ACTIVITY:
Provide an exact reproduction of every entry.
─── INFORMATION PROVIDED
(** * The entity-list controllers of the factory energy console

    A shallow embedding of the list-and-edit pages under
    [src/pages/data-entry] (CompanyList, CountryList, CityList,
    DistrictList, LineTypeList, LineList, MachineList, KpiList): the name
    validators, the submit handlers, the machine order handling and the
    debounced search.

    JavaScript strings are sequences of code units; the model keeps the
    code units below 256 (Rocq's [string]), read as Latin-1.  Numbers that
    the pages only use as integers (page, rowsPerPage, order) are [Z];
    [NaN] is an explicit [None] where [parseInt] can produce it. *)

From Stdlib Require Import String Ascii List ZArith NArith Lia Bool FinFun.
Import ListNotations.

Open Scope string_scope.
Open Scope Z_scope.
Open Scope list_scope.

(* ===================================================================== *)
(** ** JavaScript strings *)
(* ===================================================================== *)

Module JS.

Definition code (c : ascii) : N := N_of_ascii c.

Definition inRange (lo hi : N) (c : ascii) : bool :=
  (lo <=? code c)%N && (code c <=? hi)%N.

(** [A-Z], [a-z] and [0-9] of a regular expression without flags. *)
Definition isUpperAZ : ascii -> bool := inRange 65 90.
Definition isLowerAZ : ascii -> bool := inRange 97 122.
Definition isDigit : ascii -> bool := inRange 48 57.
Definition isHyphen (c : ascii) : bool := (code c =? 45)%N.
──────
RESULT OF THE EXERCISE:
(** * The entity-list controllers of the factory energy console

    A shallow embedding of the list-and-edit pages under
    [src/pages/data-entry] (CompanyList, CountryList, CityList,
    DistrictList, LineTypeList, LineList, MachineList, KpiList): the name
    validators, the submit handlers, the machine order handling and the
    debounced search.

    JavaScript strings are sequences of code units; the model keeps the
    code units below 256 (Rocq's [string]), read as Latin-1.  Numbers that
    the pages only use as integers (page, rowsPerPage, order) are [Z];
    [NaN] is an explicit [None] where [parseInt] can produce it. *)

From Stdlib Require Import String Ascii List ZArith NArith Lia Bool FinFun.
Import ListNotations.

Open Scope string_scope.
Open Scope Z_scope.
Open Scope list_scope.

(* ===================================================================== *)
(** ** JavaScript strings *)
(* ===================================================================== *)

Module JS.

Definition code (c : ascii) : N := N_of_ascii c.

Definition inRange (lo hi : N) (c : ascii) : bool :=
  (lo <=? code c)%N && (code c <=? hi)%N.

(** [A-Z], [a-z] and [0-9] of a regular expression without flags. *)
Definition isUpperAZ : ascii -> bool := inRange 65 90.
Definition isLowerAZ : ascii -> bool := inRange 97 122.
Definition isDigit : ascii -> bool := inRange 48 57.
Definition isHyphen (c : ascii) : bool := (code c =? 45)%N.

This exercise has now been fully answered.